▶
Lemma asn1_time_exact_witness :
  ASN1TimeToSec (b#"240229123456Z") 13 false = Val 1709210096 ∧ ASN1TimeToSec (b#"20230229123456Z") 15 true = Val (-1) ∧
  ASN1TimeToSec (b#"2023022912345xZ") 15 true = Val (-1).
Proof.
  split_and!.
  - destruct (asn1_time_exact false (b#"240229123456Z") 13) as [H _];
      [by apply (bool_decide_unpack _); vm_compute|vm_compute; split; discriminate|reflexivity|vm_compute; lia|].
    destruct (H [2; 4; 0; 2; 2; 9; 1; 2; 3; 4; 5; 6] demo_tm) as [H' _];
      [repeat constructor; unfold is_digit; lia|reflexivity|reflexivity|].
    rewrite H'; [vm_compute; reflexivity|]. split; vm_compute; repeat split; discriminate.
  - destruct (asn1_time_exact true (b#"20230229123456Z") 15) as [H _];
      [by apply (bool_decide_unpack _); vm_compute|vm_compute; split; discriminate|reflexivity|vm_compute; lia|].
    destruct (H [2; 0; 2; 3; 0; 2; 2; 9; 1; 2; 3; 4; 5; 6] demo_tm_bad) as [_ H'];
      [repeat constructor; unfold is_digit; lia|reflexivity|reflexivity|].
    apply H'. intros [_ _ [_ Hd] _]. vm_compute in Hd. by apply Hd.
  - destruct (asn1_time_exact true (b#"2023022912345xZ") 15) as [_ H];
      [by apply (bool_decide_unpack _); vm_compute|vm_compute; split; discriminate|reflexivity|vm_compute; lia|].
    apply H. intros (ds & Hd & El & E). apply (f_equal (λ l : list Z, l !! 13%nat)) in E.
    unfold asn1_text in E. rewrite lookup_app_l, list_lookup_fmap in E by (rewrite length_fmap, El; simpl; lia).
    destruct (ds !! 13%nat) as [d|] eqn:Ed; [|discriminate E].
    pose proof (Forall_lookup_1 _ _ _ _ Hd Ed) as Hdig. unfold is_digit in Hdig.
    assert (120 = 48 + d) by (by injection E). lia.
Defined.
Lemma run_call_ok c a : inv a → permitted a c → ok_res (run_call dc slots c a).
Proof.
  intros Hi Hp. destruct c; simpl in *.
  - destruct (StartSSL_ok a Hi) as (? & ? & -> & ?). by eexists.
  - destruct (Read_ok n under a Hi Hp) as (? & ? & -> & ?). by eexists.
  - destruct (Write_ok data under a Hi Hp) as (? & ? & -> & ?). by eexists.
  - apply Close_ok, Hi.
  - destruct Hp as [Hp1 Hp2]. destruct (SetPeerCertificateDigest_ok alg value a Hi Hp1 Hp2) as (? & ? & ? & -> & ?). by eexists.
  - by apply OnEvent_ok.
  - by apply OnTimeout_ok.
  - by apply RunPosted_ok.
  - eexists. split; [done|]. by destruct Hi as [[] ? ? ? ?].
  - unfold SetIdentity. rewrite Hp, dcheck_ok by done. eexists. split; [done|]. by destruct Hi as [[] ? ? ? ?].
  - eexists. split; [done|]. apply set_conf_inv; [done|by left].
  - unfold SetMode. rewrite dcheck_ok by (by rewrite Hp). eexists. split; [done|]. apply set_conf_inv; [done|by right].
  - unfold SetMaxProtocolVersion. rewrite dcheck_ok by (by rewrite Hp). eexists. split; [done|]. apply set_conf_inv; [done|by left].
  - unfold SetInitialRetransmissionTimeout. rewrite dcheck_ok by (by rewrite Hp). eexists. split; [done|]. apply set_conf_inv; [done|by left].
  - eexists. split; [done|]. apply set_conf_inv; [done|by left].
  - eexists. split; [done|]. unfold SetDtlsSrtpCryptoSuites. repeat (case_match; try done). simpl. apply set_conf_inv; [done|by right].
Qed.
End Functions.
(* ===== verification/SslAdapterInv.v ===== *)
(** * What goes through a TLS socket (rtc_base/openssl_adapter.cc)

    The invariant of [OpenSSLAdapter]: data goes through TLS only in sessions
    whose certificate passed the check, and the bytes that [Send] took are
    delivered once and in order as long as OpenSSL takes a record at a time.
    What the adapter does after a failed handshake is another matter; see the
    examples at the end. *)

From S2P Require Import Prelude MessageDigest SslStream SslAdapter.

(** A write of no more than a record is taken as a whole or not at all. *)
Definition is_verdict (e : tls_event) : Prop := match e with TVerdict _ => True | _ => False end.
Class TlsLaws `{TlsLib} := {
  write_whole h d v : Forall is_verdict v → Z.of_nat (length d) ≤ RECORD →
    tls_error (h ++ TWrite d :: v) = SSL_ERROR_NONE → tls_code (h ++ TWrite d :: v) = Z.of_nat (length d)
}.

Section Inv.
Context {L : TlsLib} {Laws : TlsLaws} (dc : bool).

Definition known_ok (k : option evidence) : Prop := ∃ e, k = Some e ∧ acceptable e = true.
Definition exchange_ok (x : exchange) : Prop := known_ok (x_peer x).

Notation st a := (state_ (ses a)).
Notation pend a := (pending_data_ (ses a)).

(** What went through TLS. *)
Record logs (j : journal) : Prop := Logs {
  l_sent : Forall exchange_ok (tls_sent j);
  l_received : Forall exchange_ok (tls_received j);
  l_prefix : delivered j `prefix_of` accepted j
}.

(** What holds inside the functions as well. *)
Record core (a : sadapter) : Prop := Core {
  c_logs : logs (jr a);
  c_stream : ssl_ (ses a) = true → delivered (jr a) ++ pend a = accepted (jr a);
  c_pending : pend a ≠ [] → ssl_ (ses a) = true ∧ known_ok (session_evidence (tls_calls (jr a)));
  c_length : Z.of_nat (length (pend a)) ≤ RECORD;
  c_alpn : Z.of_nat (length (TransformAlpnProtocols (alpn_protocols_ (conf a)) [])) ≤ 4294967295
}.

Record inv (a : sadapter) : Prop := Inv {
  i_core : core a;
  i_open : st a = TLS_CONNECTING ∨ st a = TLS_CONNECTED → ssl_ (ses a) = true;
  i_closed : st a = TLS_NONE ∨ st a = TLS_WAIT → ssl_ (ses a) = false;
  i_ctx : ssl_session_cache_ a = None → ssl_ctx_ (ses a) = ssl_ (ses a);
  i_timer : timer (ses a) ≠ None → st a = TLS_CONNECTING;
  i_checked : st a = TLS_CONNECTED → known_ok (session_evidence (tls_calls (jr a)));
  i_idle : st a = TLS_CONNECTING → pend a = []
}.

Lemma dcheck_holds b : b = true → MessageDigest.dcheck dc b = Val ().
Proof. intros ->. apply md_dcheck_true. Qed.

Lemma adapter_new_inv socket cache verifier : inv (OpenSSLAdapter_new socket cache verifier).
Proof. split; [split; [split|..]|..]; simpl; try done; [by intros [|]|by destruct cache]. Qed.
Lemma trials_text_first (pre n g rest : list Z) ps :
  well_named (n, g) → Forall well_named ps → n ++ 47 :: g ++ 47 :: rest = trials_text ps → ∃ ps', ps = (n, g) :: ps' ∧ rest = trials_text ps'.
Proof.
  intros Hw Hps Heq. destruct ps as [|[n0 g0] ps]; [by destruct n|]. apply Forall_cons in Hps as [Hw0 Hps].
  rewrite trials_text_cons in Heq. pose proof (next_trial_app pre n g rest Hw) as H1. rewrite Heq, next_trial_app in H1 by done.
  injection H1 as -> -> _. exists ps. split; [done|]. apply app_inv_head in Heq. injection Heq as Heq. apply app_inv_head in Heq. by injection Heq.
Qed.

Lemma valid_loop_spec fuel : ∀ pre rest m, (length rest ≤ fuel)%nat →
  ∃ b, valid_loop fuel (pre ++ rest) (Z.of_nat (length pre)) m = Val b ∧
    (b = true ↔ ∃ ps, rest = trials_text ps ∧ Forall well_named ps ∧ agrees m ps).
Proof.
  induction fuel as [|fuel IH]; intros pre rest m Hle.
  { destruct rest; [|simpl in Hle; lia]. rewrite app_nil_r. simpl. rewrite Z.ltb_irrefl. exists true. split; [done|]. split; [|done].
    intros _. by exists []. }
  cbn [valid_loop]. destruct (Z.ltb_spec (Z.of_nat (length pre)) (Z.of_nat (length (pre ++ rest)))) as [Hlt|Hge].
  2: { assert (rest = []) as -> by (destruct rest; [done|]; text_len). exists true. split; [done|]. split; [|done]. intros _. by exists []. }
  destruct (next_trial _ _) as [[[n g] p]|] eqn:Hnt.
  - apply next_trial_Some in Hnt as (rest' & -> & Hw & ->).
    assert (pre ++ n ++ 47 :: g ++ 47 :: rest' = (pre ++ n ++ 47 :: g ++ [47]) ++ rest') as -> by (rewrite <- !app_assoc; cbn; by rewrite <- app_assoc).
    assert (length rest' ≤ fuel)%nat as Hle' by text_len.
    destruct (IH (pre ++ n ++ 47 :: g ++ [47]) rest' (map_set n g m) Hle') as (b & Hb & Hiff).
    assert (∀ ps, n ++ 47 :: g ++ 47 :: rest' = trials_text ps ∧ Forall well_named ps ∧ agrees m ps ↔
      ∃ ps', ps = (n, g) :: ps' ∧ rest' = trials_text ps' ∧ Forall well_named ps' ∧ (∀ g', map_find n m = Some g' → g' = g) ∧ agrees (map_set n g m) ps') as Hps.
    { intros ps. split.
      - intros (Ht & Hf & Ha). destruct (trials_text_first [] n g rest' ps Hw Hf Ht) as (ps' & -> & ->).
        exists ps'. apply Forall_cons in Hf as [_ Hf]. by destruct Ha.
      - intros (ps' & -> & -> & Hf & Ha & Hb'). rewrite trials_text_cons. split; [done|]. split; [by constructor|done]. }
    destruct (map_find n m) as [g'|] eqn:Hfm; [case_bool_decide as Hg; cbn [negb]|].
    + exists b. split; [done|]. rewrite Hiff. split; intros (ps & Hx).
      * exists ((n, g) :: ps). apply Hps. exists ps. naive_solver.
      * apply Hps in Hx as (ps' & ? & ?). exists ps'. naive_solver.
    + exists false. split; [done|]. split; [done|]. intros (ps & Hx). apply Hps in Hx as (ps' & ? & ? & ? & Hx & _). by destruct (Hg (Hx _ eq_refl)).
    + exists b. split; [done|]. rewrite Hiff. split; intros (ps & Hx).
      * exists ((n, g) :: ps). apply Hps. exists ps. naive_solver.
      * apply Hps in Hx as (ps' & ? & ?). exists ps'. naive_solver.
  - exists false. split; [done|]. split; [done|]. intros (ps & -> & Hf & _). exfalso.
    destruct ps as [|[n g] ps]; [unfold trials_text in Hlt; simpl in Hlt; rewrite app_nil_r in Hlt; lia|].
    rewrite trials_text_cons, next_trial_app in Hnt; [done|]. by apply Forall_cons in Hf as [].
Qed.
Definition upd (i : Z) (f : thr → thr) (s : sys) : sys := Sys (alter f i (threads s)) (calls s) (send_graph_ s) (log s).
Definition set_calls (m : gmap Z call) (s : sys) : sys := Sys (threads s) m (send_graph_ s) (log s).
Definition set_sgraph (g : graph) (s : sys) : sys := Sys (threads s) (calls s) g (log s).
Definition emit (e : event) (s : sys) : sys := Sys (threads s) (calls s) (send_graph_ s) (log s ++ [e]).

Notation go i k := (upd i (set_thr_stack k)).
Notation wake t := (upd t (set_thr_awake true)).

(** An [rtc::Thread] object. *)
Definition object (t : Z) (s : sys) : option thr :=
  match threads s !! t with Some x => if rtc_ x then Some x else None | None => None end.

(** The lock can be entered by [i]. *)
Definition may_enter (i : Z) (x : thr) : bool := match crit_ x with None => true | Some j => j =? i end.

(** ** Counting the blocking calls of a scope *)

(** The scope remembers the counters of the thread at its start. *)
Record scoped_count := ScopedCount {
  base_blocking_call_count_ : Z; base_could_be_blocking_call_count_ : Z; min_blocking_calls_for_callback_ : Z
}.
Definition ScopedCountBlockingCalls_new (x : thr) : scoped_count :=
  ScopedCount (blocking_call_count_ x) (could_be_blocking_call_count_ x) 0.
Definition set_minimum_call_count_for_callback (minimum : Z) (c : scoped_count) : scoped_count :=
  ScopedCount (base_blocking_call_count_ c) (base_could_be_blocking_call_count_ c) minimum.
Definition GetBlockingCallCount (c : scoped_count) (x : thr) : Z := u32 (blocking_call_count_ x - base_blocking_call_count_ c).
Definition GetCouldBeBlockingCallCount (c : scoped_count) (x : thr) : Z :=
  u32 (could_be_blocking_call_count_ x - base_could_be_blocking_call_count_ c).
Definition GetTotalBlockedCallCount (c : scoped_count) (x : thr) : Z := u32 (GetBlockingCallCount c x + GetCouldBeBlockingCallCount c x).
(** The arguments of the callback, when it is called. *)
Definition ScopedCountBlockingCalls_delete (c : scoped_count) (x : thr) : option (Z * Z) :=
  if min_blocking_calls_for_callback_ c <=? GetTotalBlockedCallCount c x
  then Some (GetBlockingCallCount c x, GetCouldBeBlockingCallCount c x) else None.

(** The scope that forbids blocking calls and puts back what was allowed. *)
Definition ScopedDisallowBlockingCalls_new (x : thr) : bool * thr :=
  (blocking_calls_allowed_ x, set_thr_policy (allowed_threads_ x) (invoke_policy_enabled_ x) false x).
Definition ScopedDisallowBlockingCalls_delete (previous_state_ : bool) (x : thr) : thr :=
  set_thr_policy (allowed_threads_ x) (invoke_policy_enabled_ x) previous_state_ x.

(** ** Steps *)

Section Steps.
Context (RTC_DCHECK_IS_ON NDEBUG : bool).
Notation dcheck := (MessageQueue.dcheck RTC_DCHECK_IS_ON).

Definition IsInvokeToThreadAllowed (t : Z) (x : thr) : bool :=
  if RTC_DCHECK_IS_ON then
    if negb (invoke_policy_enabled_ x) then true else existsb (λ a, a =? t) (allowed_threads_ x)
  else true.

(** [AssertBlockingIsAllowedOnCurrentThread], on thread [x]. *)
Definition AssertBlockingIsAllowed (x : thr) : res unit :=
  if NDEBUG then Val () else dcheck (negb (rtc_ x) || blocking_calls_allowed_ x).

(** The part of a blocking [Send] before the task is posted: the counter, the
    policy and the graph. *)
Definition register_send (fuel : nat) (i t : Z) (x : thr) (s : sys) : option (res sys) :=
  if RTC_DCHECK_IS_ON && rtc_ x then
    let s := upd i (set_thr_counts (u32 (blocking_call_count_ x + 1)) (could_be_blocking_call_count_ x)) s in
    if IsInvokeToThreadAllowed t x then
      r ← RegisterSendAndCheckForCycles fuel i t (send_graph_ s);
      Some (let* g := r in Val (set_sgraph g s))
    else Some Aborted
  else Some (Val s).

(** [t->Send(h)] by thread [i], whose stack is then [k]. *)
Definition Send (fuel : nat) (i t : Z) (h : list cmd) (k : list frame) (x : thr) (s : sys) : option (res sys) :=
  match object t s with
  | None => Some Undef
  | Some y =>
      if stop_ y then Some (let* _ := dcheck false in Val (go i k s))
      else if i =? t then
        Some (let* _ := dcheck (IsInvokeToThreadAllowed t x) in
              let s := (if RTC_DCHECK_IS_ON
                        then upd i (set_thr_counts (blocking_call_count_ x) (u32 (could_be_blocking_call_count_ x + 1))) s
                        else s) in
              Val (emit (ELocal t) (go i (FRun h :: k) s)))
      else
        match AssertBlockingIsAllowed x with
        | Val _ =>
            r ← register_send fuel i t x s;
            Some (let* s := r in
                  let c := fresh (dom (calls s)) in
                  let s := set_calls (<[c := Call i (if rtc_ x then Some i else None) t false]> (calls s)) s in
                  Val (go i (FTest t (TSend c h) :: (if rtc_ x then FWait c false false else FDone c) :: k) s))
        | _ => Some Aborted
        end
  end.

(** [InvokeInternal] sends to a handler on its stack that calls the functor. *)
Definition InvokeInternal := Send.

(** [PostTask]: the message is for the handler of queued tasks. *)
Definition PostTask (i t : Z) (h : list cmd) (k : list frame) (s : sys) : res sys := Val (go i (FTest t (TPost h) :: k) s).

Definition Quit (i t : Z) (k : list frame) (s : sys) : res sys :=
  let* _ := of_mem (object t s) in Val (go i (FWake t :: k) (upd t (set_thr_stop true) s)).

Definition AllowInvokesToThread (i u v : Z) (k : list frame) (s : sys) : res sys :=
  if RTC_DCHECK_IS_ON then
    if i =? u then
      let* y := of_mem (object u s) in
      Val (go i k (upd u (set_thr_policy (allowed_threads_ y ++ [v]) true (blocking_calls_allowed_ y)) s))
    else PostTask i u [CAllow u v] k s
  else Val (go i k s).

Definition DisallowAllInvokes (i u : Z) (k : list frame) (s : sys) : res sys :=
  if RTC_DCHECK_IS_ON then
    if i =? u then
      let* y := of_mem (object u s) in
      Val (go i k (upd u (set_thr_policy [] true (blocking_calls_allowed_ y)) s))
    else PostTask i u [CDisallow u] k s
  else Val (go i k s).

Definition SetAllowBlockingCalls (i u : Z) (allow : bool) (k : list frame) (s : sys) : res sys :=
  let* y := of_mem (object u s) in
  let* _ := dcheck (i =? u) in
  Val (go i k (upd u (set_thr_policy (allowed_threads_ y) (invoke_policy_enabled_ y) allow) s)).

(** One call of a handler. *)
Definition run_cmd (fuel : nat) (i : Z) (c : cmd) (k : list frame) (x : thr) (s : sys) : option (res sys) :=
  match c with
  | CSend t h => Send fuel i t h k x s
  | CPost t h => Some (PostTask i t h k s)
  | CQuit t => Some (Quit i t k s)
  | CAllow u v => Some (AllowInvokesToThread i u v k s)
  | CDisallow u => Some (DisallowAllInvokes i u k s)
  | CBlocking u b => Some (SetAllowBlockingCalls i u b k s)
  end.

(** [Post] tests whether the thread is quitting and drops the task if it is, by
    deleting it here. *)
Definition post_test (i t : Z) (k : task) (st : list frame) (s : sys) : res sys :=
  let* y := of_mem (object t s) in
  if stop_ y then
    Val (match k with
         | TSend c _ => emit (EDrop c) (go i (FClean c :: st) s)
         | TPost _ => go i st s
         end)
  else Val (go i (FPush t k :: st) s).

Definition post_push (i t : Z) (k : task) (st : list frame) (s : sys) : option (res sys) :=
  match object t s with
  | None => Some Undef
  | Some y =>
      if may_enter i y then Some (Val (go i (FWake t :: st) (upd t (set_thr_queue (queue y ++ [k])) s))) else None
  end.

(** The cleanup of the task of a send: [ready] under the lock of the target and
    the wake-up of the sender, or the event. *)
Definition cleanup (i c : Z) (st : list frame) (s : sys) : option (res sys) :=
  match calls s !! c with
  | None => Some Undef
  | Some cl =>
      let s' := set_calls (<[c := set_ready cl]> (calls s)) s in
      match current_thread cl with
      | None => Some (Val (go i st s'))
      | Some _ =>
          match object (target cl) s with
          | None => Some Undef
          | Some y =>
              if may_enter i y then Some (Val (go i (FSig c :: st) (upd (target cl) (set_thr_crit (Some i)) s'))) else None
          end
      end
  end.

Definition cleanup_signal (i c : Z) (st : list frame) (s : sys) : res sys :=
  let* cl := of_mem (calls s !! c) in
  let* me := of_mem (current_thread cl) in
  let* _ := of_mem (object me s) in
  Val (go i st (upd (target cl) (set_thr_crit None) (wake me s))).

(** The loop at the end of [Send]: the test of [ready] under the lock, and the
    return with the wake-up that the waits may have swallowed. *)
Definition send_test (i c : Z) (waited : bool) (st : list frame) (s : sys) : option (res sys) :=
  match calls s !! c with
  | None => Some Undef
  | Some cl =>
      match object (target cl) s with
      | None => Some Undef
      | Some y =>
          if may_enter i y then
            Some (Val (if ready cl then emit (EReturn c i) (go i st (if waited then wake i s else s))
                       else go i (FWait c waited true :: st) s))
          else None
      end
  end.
◀
- **ACTIVITY**: In the listing above, find the line containing "let* me := of_mem (current_thread cl) in", then reproduce it and each line after it through the end, exactly and with nothing added.

- **EXPECTED ANSWER**:
  let* me := of_mem (current_thread cl) in
  let* _ := of_mem (object me s) in
  Val (go i st (upd (target cl) (set_thr_crit None) (wake me s))).

(** The loop at the end of [Send]: the test of [ready] under the lock, and the
    return with the wake-up that the waits may have swallowed. *)
Definition send_test (i c : Z) (waited : bool) (st : list frame) (s : sys) : option (res sys) :=
  match calls s !! c with
  | None => Some Undef
  | Some cl =>
      match object (target cl) s with
      | None => Some Undef
      | Some y =>
          if may_enter i y then
            Some (Val (if ready cl then emit (EReturn c i) (go i st (if waited then wake i s else s))
                       else go i (FWait c waited true :: st) s))
          else None
      end
  end.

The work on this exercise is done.